Luigina Graziosi, Elisabetta Marino and Annibale Donini
Introduction: Although gastric cancer incidence has decreased worldwide, it’ s still the fifth most frequent malignancy and the third leading cause of cancer related mortality. Many prognostic factors have been identified as indicators of gastric cancer prognosis including tumour size, depth, lymph nodes metastasis and microvascular involvement. To date the clinical significance of tumoral markers remains unclear. In our study we would like to investigate the prognostic survival significance of preoperative CEA and CA19.9.

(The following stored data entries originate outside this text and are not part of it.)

(* ===== verification/FizzBuzz.v ===== *)
(** * FizzBuzz with four threads ([any/concurrency/LT_1195_fizzbuzz.cpp])

    [FizzBuzz] with a mutex and a condition variable, [FizzBuzz_] with an atomic
    counter.  The four members run as threads; a step is one access to shared
    data, as in [Turns]. *)

From S2P Require Import Prelude CppInt CText Turns.

Inductive role : Type := fizz | buzz | fizzbuzz | number.

#[export] Instance role_eq_dec : EqDecision role.
Proof. solve_decision. Defined.

Record per4 (A : Type) := Per4 { of_fizz : A; of_buzz : A; of_fizzbuzz : A; of_number : A }.
Arguments Per4 {A}.
Arguments of_fizz {A}.
Arguments of_buzz {A}.
Arguments of_fizzbuzz {A}.
Arguments of_number {A}.

Definition get4 {A} (p : per4 A) (r : role) : A :=
  match r with fizz => of_fizz p | buzz => of_buzz p | fizzbuzz => of_fizzbuzz p | number => of_number p end.
Coercion get4 : per4 >-> Funclass.
Definition upd4 {A} (p : per4 A) (r : role) (a : A) : per4 A :=
  let 'Per4 f b fb nu := p in
  match r with
  | fizz => Per4 a b fb nu
  | buzz => Per4 f a fb nu
  | fizzbuzz => Per4 f b a nu
  | number => Per4 f b fb a
  end.
Definition map4 {A B} (f : A -> B) (p : per4 A) : per4 B :=
  Per4 (f (p fizz)) (f (p buzz)) (f (p fizzbuzz)) (f (p number)).
Definition const4 {A} (a : A) : per4 A := Per4 a a a a.
#[global] Arguments get4 : simpl never.
#[global] Arguments upd4 : simpl never.

Lemma upd4_same {A} (p : per4 A) r a : upd4 p r a r = a.
Proof. by destruct p, r. Qed.
Lemma upd4_other {A} (p : per4 A) r a q : q <> r -> upd4 p r a q = p q.
Proof. by destruct p, r, q. Qed.
Lemma map4_get {A B} (f : A -> B) p r : map4 f p r = f (p r).
Proof. by destruct p, r. Qed.

(** Case analysis on a thread: the one that moved, or another. *)
Ltac role_cases r :=
  let q := fresh "q" in
  intros q; destruct (decide (q = r)) as [->|?];
  [rewrite ?upd4_same|rewrite ?upd4_other by done]; simpl.

(** ** The specification *)

Inductive call : Type := PrintFizz | PrintBuzz | PrintFizzBuzz | PrintNumber (x : Z).

Definition call_of (i : Z) : call :=
  if decide (i mod 15 = 0) then PrintFizzBuzz
  else if decide (i mod 3 = 0) then PrintFizz
  else if decide (i mod 5 = 0) then PrintBuzz
  else PrintNumber i.

Definition calls_upto (k : Z) : list call := map call_of (seqZ 1 k).

Lemma calls_snoc k : 0 <= k -> calls_upto (k + 1) = calls_upto k ++ [call_of (k + 1)].
Proof. intros. unfold calls_upto. rewrite seqZ_app, map_app by lia. by rewrite Z.add_comm. Qed.

(** The call a thread makes, and when it is in turn. *)
Definition call_by (r : role) (x : Z) : call :=
  match r with
  | fizz => PrintFizz | buzz => PrintBuzz | fizzbuzz => PrintFizzBuzz | number => PrintNumber x
  end.

(** The conditions of [FizzBuzz]. *)
Definition turn (r : role) (idx : Z) : bool :=
  match r with
  | fizz => bool_decide (cmod idx 3 = 0) && bool_decide (cmod idx 5 <> 0)
  | buzz => bool_decide (cmod idx 3 <> 0) && bool_decide (cmod idx 5 = 0)
  | fizzbuzz => bool_decide (cmod idx 3 = 0) && bool_decide (cmod idx 5 = 0)
  | number => bool_decide (cmod idx 3 <> 0) && bool_decide (cmod idx 5 <> 0)
  end.

Lemma turn_call r i : 0 <= i -> turn r i = true -> call_by r i = call_of i.
Proof.
  intros Hi. unfold turn, call_of, cmod. rewrite !Z.rem_mod_nonneg by lia.
  destruct r; rewrite andb_true_iff, !bool_decide_eq_true; intros [H1 H2];
    repeat case_decide; try done; exfalso; Z.div_mod_to_equations; lia.
Qed.

Lemma turn_exists i : 0 <= i -> exists r, turn r i = true.
Proof.
  intros Hi. unfold turn, cmod. rewrite !Z.rem_mod_nonneg by lia.
  destruct (decide (i mod 3 = 0)); destruct (decide (i mod 5 = 0));
    [exists fizzbuzz|exists fizz|exists buzz|exists number]; rewrite andb_true_iff, !bool_decide_eq_true; done.
Qed.

Lemma turn_unique r q i : turn r i = true -> turn q i = true -> r = q.
Proof. unfold turn. destruct r, q; rewrite !andb_true_iff, !bool_decide_eq_true; tauto. Qed.
(* ===== verification/TsQueue.v ===== *)
(** * Containers behind a mutex ([cpp_concurrency_2nd/thread_safe_stack_queue.cpp])

    [ts_stack] is a stack whose operations are critical sections, so an
    operation is one step on its contents.  [ts_queue] adds a condition variable
    for the consumers; its threads run the operations of a list each. *)

From S2P Require Import Prelude Turns.

(** ** [ts_stack] *)

Module Stack.
Section stack.
Context {T : Type}.

(** The top is the head of the list. *)
Definition push (val : T) : M (list T) unit := modify (cons val).

Definition pop : M (list T) T :=
  stk ← getS;
  match stk with
  | [] => throwM (ExnNamed "empty_stack")
  | top :: rest => modify (fun _ => rest) ;; mret top
  end.

(** [pop(T& val)]: the new value of the argument. *)
Definition pop_ref (val : T) : M (list T) T :=
  stk ← getS;
  match stk with
  | [] => throwM (ExnNamed "empty_stack")
  | top :: rest => modify (fun _ => rest) ;; mret top
  end.

Definition empty : M (list T) bool := gets (fun stk => match stk with [] => true | _ => false end).

(** The copy constructor copies the contents under the lock of [other]. *)
Definition copy (other : list T) : list T := other.
End stack.
End Stack.

(** ** [ts_queue] *)

Module Queue.
Section queue.
Context {T : Type}.

(** The operations; [QWait] stands for the two overloads of [wait_and_pop], [QTry]
    for those of [try_pop]. *)
Inductive qop : Type := QPush (val : T) | QWait | QTry | QEmpty.

(** [Want]: to lock the mutex; [Inside]: the body of the operation; [Asleep]: in
    [wait]; [Notify]: before [cv.notify_one()]; [Leave]: the end of the scope. *)
Inductive pc : Type := Want | Inside | Asleep | Notify | Leave.

#[export] Instance pc_eq_dec : EqDecision pc.
Proof. solve_decision. Defined.

Record thread := mkThread { at_ : pc; ops : list qop }.

(** What an operation returns; [None]: nothing popped. *)
Inductive result : Type := RPushed | RPopped (val : option T) | REmpty (b : bool).

Record ts_queue := mkQueue {
  que : list T;
  mtx : option nat;
  threads : list thread;
  (** what has been pushed, and what each operation returned, in the order of
      the critical sections *)
  pushed : list T;
  results : list (nat * result);
}.

Definition popped (s : ts_queue) : list T :=
  omap (fun r => match r.2 with RPopped v => v | _ => None end) (results s).

Definition ts_queue_new (programs : list (list qop)) : ts_queue :=
  mkQueue [] None (map (mkThread Want) programs) [] [].

Definition set_pc (t : nat) (p : pc) (s : ts_queue) : ts_queue :=
  mkQueue (que s) (mtx s) (alter (fun th => mkThread p (ops th)) t (threads s)) (pushed s) (results s).
Definition set_mtx (o : option nat) (s : ts_queue) : ts_queue :=
  mkQueue (que s) o (threads s) (pushed s) (results s).
Definition returns (t : nat) (r : result) (s : ts_queue) : ts_queue :=
  mkQueue (que s) (mtx s) (threads s) (pushed s) (results s ++ [(t, r)]).
Definition set_que (q : list T) (s : ts_queue) : ts_queue :=
  mkQueue q (mtx s) (threads s) (pushed s) (results s).

Definition push (t : nat) (val : T) (s : ts_queue) : ts_queue :=
  set_pc t Notify (returns t RPushed (mkQueue (que s ++ [val]) (mtx s) (threads s) (pushed s ++ [val]) (results s))).

(** Under the lock: wait until the queue is not empty, then pop. *)
Definition wait_and_pop (t : nat) (s : ts_queue) : ts_queue :=
  match que s with
  | [] => set_pc t Asleep (set_mtx None s)
  | val :: q => set_pc t Leave (returns t (RPopped (Some val)) (set_que q s))
  end.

Material and Methods: From January 2004 to September 2016, a total of 326 gastric cancer patients were analysed. Of these 260 were enrolled in the study. The two serum tumour markers CEA and CA19.9 were detected within 7 days before surgery. The normal cut off value for serum CEA was 5 ng/ml whereas for CA19.9 was 35 U/ ml. Patients were also dichotomized according to CEA and CA19.9 median value (respectively 2 ng/ml and 9 U/ml).
Results: Our results suggest that the optimal application of these common tumour markers could promote the clinical screening and staging of gastric cancer patients. Their evaluation is cheap and easy, allowing a routinely use to identify patients at high risk of death or post-surgical recurrences. Also, we could utilize the optimal cut-off value of CA19.9 for individualizing patients with an early stage but a very bad prognosis.
Discussion and Conclusion: We conclude that the combined assessment of CA19.9 and CEA levels could have prognostic value in gastric cancer in particular to identify patients with a poor prognosis after radical surgery, who need an aggressive follow-up and medical treatment.